It is not historical criticism, searching for the essential message, which has emptied the Christmas message and the Christmas feast of meaning, but on the one hand the trivialization of these things, reducing them to a romantic idyll, a cosy private affair, and on the other hand the superficial secularization and ruthless commercialization. As if the "holy infant so tender and mild" - not indeed in Luke and Matthew, but in the holy pictures - were always smiling and never cried in his very human misery (which is indicated, without any social-critical protest, by the crib and the swaddling clothes). As if the Savior of the needy, born in a stable, had not clearly revealed a partisanship for the nameless ones (shepherds) against the great ones who are named (Augustus, Quirinius). As if the Magnificat of the grace-endowed maid, about the humiliation of the mighty and the exaltation of the humble, about satisfying the hungry and sending away the rich, were not a militant announcement of a revision of priorities. As if the lovely night of the newborn child meant that we could ignore his work and his fate three decades later and as if the child in the crib did not already bear on his brow the mark of the cross.

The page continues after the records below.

(** C7, amended. A run in which no URL produced a snapshot exits with
    status 1; and when every write of the run succeeds (the snapshot
    files in [baseline/] in baseline-update mode; the snapshot files in
    [latest/] and the pages in [reports/] otherwise), the exit status is
    non-zero if and only if no URL produced a snapshot: with at least one
    snapshot it is 0, whatever the number of URLs whose sampling failed.
    The proviso cannot be dropped: with a snapshot and a write that fails,
    the exit status is 1. *)
Theorem nonzero_exit_iff_no_snapshot `{!Host}
    (updateBaseline : bool) (urls : list string) (w : World) :
  let results := snapshots_of urls w in
  let status := exit_status (run_urls updateBaseline urls w).1 in
  (results = [] → status = 1)
  ∧ (writable updateBaseline results w →
     (status ≠ 0 ↔ results = []) ∧ (results ≠ [] → status = 0))
  ∧ (results ≠ [] → ¬ writable updateBaseline results w → status = 1).
Proof.
  cbv zeta.
  assert (snapshots_of urls w = []
          → exit_status (run_urls updateBaseline urls w).1 = 1) as Hnone.
  { intros Hnone.
    destruct (run_urls_spec updateBaseline urls w) as (ticks & _ & ->).
    cbv zeta. by rewrite Hnone. }
  split; [exact Hnone|]. split.
  - intros Hw.
    assert (snapshots_of urls w ≠ []
            → exit_status (run_urls updateBaseline urls w).1 = 0) as Hok.
    { intros Hne. destruct updateBaseline.
      - destruct Hw as [[files Hfiles] Hsave].
        apply rejection_None in Hsave.
        destruct (run_urls_baseline urls w) as (ticks & ->). cbv zeta.
        rewrite Hfiles, Hsave. by destruct (snapshots_of urls w).
      - destruct Hw as ([latest Hlatest] & Hsave & [reports Hreports] & Hpages).
        apply rejection_None in Hsave, Hpages.
        destruct (run_urls_normal urls w) as (ticks & ->). cbv zeta.
        rewrite Hlatest, Hreports, Hsave, Hpages.
        by destruct (snapshots_of urls w). }
    split; [|exact Hok]. split.
    + intros Hstatus.
      assert (snapshots_of urls w = [] ∨ snapshots_of urls w ≠ [])
        as [Hnil|Hne] by (destruct (snapshots_of urls w); [by left|by right]);
        [exact Hnil|].
      destruct Hstatus. by apply Hok.
    + intros Hnil. by rewrite (Hnone Hnil).
  - intros Hne Hnw. destruct updateBaseline.
    + destruct (run_urls_baseline urls w) as (ticks & ->). cbv zeta.
      destruct (snapshots_of urls w) as [|r rs] eqn:Hresults; [done|].
      destruct (baselineDir w) as [files|] eqn:Hfiles; [|done].
      destruct (rejection BaselineDir snapshot_file (r :: rs)) as [e|] eqn:Hsave;
        [done|].
      destruct Hnw. split; [by eexists|]. by apply rejection_None.
    + destruct (run_urls_normal urls w) as (ticks & ->). cbv zeta.
      destruct (snapshots_of urls w) as [|r rs] eqn:Hresults; [done|].
      destruct (latestDir w) as [latest|] eqn:Hlatest; [|done].
      destruct (rejection LatestDir snapshot_file (r :: rs)) as [e|] eqn:Hsave;
        [done|].
      destruct (reportsDir w) as [reports|] eqn:Hreports; [|done].
      destruct (rejection ReportsDir (report_file w) (r :: rs)) as [e|] eqn:Hpages;
        [done|].
      destruct Hnw. split; [by eexists|]. split; [by apply rejection_None|].
      split; [by eexists|by apply rejection_None].
Qed.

As if already in the announcement scenes (the center of the Christmas story) before Mary and the Shepherds - as later in the process before the Jewish tribunal, the complete profession of faith of the community were not given expression by bringing together a number of the majestic titles (Son of God, Savior, Messiah, King, Lord) and by ascribing these titles to this child instead of the Roman emperor here named. As if here instead of the illusory Pax Romana, brought by increased taxes, escalation of armaments, pressure on minorities and the pessimism of prosperity, the true peace of Christ were not announced with "great joy," founded on a new order of interpersonal relationships in the spirit of God's friendship for man and the brotherhood of men.
It is in fact obvious that the apparently idyllic Christmas story has had real social-critical (and, in the broadest sense, political) implications and consequences. This is a peace opposed to the political savior and the political theology of the Imperium Romanum which provided ideological support for the imperial peace policy, it is a true peace which cannot be expected where divine honors are paid to a human being and an aristocrat, but only where God is glorified in the highest and he is well-pleased with man. We need only to compare Luke's Christmas Gospel with the Gospel already mentioned of Augustus at Priene to see how the roles here are exchanged. The end of wars, worthwhile life, common happiness, in a word complete well-being, man's "salvation" and the world's - are expected no longer from the over-powerful Roman Caesars but from the powerless, harmless child.
Within the scope of the present work, these few references must suffice to confirm the fact that these infancy stories correctly understood are anything but innocuous, edifying accounts of the child Jesus, based on profound theological reflection, to be used in a carefully planned proclamation, seeking to portray artistically, vividly and in a highly critical light the true significance of Jesus as Messiah for the salvation of all the nations of the world: as Son of David, and the new Moses, as the commentator on the Old Covenant and the initiator of the New, as Savior of the poor and as true Son of God. Here then is obviously not the first phase of a biography of Jesus or a precious family history. It has much more the character of a Gospel; a message of invitation, according to which the Old Testament promises are fulfilled in Jesus, the chosen one of God, who did not provide any detailed political prescriptions and programs, but in his very existence, in his speech, action and suffering, set up an absolutely concrete standard at which man in his individual and social action can confidently aim.